Previous research shows that contextualized care plans are more likely to result in improved prospectively defined patient outcomes.

“Just as CDS can guide biomedically focused decision-making by drawing on data from evidence-based guidelines, it can also guide contextually informed decision-making by drawing on data specific to the life circumstances and behaviors of individual patients,” the study authors wrote.

“Contextualized CDS can serve as a corrective to biomedical bias in which clinicians prioritize biomedical information over contextual information, even when they have comparable implications for a patient’s clinical state,” they continued.

For instance, previous research has documented examples of the value of contextualized CDS.

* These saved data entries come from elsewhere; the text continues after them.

(** * hntui: the view-state machine and the viewport windows of [main.go]

    A shallow embedding of the Bubble Tea program in [src/main.go]
    (the version with comments and paging, lines 268 to 663 of the
    file): the [model] record, the
    messages, [Update], the window arithmetic of [View], and the two fetch
    commands [fetchTopStories] and [fetchComments] run against an explicit
    description of what the network answers, and the command line
    [openURL] builds. The first version of the program (lines 1 to 267)
    is in the module [V1].

    Go's [int] is the 64-bit signed integer: it is a [Z] here and every
    [+], [-], [*] and [/] of the source goes through [wrap64]. *)

From Stdlib Require Import ZArith String List Bool Lia.
From stdpp Require Import base numbers option list relations.

Local Open Scope Z_scope.

(** ** Go's [int] *)

Module Int64.

Definition minInt64 : Z := - 2 ^ 63.
Definition maxInt64 : Z := 2 ^ 63 - 1.

  (** Two's complement wrap-around of an exact result. *)
Definition wrap64 (x : Z) : Z := (x + 2 ^ 63) mod 2 ^ 64 - 2 ^ 63.

Definition add64 (a b : Z) : Z := wrap64 (a + b).
Definition sub64 (a b : Z) : Z := wrap64 (a - b).
Definition mul64 (a b : Z) : Z := wrap64 (a * b).

  (** Go's [/] truncates toward zero. Every divisor in the source is a
      non-zero constant, so the division-by-zero panic cannot occur. *)
Definition quot64 (a b : Z) : Z := wrap64 (Z.quot a b).

  (** The values a Go [int] can hold. *)
Definition int64 (x : Z) : Prop := minInt64 <= x <= maxInt64.

End Int64.
Export Int64.

(** [len] of a slice or array, as a Go [int]. *)
Definition len {A : Type} (l : list A) : Z := Z.of_nat (length l).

In one study, a patient had three unnecessary visits to the emergency department with acute illness because she missed her hemodialysis, and no one asked her why. It turned out that she was trapped in a situation beyond her control and a social worker was able to resolve the problem easily.

The study has some limitations. Although the disposition of some red flags, such as the number of missed appointments, could be coded objectively, other outcomes, such as a patient’s report of whether they are exercising more, are subjective.

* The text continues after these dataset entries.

(** * gor_bignum.h: fixed-capacity signed big numbers

    A shallow embedding of [src/gor_bignum.h] in the configuration the header
    selects ([GORBN_SZWORD == 2]: 16-bit words, 32-bit temporaries, 128 words)
    and the properties of its routines.

    Conventions of the embedding
    - a [gorbn_t] word, a [gorbn_utmp_t] temporary and an [int] are integers
      of [Z]; every narrowing conversion of the C code is written out
      ([gorbn_t], [gorbn_utmp_t]);
    - [number] is a [list Z]; a bignum declared in C owns [GORBN_SZARR] words;
    - a routine receives the destination as the C routine does and returns it
      as the call leaves it; the [void] arithmetic and buffer routines return
      it in the [result] monad, whose [Err] is a call that does not come back
      (an access outside an array, a failed [GORBN_ASSERT]);
    - an index that a loop bounds by the constant [GORBN_SZARR] is read with
      the total lookup [!!!]; an index computed from data goes through the
      checked accessors [rd] and [wr] of the [result] monad. *)

From Stdlib Require Import ZArith Lia List.
From stdpp Require Import base numbers list.

Local Open Scope Z_scope.

(** ** Configuration ([#define]s of the header) *)

Definition GORBN_SZWORD : nat := 2.
Definition GORBN_SZARR : nat := Eval cbv in (256 / GORBN_SZWORD)%nat.
Definition GORBN_MAX_VAL : Z := 0xFFFF.
Definition GORBN_SZWORD_BITS : Z := 16.
Definition GORBN_SZWORD_BITS_MINUS_ONE : Z := 15.

Definition GORBN_CMP_LARGER : Z := 1.
Definition GORBN_CMP_SMALLER : Z := -1.
Definition GORBN_CMP_EQUAL : Z := 0.

(** Conversion to [gorbn_t] ([uint16_t]) and to [gorbn_utmp_t] ([uint32_t]). *)
Definition gorbn_t (x : Z) : Z := x mod 2 ^ 16.
Definition gorbn_utmp_t (x : Z) : Z := x mod 2 ^ 32.

(** Conversion to [gorbn_stmp_t] ([int32_t]). *)
Definition gorbn_stmp_t (x : Z) : Z := (x + 2 ^ 31) mod 2 ^ 32 - 2 ^ 31.

Definition GORBN_ABS (val : Z) : Z := if 0 <=? val then val else - val.

(** C truth value of a comparison. *)
Definition c_bool (b : bool) : Z := if b then 1 else 0.

(** ** The bignum structure *)

Record gorbn_bignum : Type := mk_bignum {
  sign : Z;
  number : list Z
}.

(** Storage of a bignum that has been declared but not yet written.  C leaves
    its contents indeterminate; the routines below overwrite all of it before
    they read it (lemma [gorbn_init_eq]). *)
Definition gorbn_declared : gorbn_bignum :=
  {| sign := 0; number := replicate GORBN_SZARR 0 |}.

(** [x->number[i] = v] for an index below [GORBN_SZARR]. *)
Definition store (w : list Z) (i : nat) (v : Z) : list Z := <[i := gorbn_t v]> w.

(** [for (i = 0; i < n; i++) body] over a state [s]. *)
Definition for_up {St : Type} (n : nat) (body : nat → St → St) (s : St) : St :=
  foldl (λ s i, body i s) s (seq 0 n).

(** ** Calls that may not come back *)

Inductive gorbn_error : Type :=
| OutOfBounds    (* an access outside an array *)
| AssertFailed.  (* a [GORBN_ASSERT] that does not hold *)

Inductive result (A : Type) : Type :=
| Ok (x : A)
| Err (e : gorbn_error).
Arguments Ok {A} x.
Arguments Err {A} e.

#[global] Instance result_ret : MRet result := λ A x, Ok x.
#[global] Instance result_bind : MBind result := λ A B f c,
  match c with
  | Ok x => f x
  | Err e => Err e
  end.

(** A call reports a fault when it ends in [Err]. *)
Definition reports_fault {A : Type} (c : result A) : Prop := ∃ e, c = Err e.

Definition rd (w : list Z) (i : nat) : result Z :=
  match w !! i with
  | Some x => Ok x
  | None => Err OutOfBounds
  end.

Definition wr (w : list Z) (i : nat) (v : Z) : result (list Z) :=
  if decide (i < length w)%nat then Ok (<[i := gorbn_t v]> w) else Err OutOfBounds.

(** [for (i = start; i < start + count; i++) body], stopping at the first
    failure. *)
Fixpoint for_range {St : Type} (start count : nat) (body : nat → St → result St)
    (s : St) : result St :=
  match count with
  | O => Ok s
  | S count' => s' ← body start s; for_range (S start) count' body s'
  end.

(** ** Initialisation *)

Definition gorbn_init (n : gorbn_bignum) : gorbn_bignum :=
  {| sign := 1;
     number := for_up GORBN_SZARR (λ i w, store w i 0) (number n) |}.

Definition gorbn_copy (dst src : gorbn_bignum) : gorbn_bignum :=
  {| sign := sign src;
     number := for_up GORBN_SZARR (λ i w, store w i (number src !!! i)) (number dst) |}.

(** [i] arrives as a [gorbn_utmp_t]. *)
Definition gorbn_from_uint (n : gorbn_bignum) (i : Z) : gorbn_bignum :=
  let n := gorbn_init n in
  let i := gorbn_utmp_t i in
  let w := store (number n) 0 i in
  let w := store w 1 (Z.shiftr i 16) in
  {| sign := 1; number := w |}.

(** [i] arrives as a [gorbn_stmp_t]; [GORBN_ABS] of the least [int32_t] is
    outside the type, and undefined in C. *)
Definition gorbn_from_int (n : gorbn_bignum) (i : Z) : gorbn_bignum :=
  let n := gorbn_init n in
  let i := gorbn_stmp_t i in
  let s := if i <? 0 then -1 else 1 in
  let i := GORBN_ABS i in
  let w := store (number n) 0 i in
  let w := store w 1 (Z.shiftr i 16) in
  {| sign := s; number := w |}.

(** ** Bitwise routines *)

Definition gorbn_and (r a b : gorbn_bignum) : gorbn_bignum :=
  {| sign := sign r;
     number := for_up GORBN_SZARR
                 (λ i w, store w i (Z.lor (number a !!! i) (number b !!! i)))
                 (number r) |}.

Definition gorbn_or (r a b : gorbn_bignum) : gorbn_bignum :=
  {| sign := sign r;
     number := for_up GORBN_SZARR
                 (λ i w, store w i (Z.lxor (number a !!! i) (number b !!! i)))
                 (number r) |}.

Definition gorbn_xor (r a b : gorbn_bignum) : gorbn_bignum :=
  {| sign := sign r;
     number := for_up GORBN_SZARR
                 (λ i w, store w i (Z.land (number a !!! i) (number b !!! i)))
                 (number r) |}.

(** ** Comparison *)

(** The [do ... while (i != 0)] scan of [gorbn_cmp] and [gorbn_cmp_mod]: [i]
    is decremented first, so the words are examined from index [i - 1] down
    to index 0.  The scan is entered with [i = GORBN_SZARR], which is not 0. *)
Fixpoint cmp_scan (a b : list Z) (i : nat) : Z :=
  match i with
  | O => GORBN_CMP_EQUAL
  | S i' =>
      if b !!! i' <? a !!! i' then GORBN_CMP_LARGER
      else if a !!! i' <? b !!! i' then GORBN_CMP_SMALLER
      else cmp_scan a b i'
  end.

Definition gorbn_cmp_mod (a b : gorbn_bignum) : Z :=
  cmp_scan (number a) (number b) GORBN_SZARR.

(** The product [mod_res * a->sign] is a product of two [int]s in the source;
    it is taken in [Z] here, which is the same number for every sign field
    but the least [int] (for +1 and -1 in particular). *)
Definition gorbn_cmp (a b : gorbn_bignum) : Z :=
  if negb (sign a =? sign b) then
    if sign b <? sign a then GORBN_CMP_LARGER else GORBN_CMP_SMALLER
  else
    let mod_res := cmp_scan (number a) (number b) GORBN_SZARR in
    mod_res * sign a.

(** ** Digit count *)

(** The downward scan of [_gorbn_get_ndigits] from index [i - 1]. *)
Fixpoint ndigits_scan (w : list Z) (i : nat) : nat :=
  match i with
  | O => O
  | S i' => if negb (w !!! i' =? 0) then S i' else ndigits_scan w i'
  end.

Definition _gorbn_get_ndigits (a : gorbn_bignum) : nat :=
  ndigits_scan (number a) GORBN_SZARR.

(** ** Addition and subtraction *)

(** One round of the loop of the equal-signs branch; the state is the
    destination array and [carry]. *)
Definition add_round (a b : gorbn_bignum) (i : nat) (st : list Z * Z) : list Z * Z :=
  let '(w, carry) := st in
  let tmp1 := gorbn_utmp_t (number a !!! i + number b !!! i + carry) in
  let carry := c_bool (GORBN_MAX_VAL <? tmp1) in
  (store w i (Z.land tmp1 GORBN_MAX_VAL), carry).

Since coders were blinded as to the study group, so this limitation should not skew the results. However, it was impossible to blind clinicians to study group because they could tell when they received contextualized CDS.

“It is possible that clinicians try harder in the intervention, independent of the CDS,” the researchers explained. “We attempted to mitigate any effect by explaining to clinicians that there would be no analysis of how they individually perform.”

Additionally, the real effect of the intervention may be larger than what the researchers found because patients in both study groups completed the questionnaire, which may have primed those in the control group to raise contextual red flags and factors.

“We designed the study this way so we would not attribute impact to the CDS that was really from the questionnaire,” the authors wrote.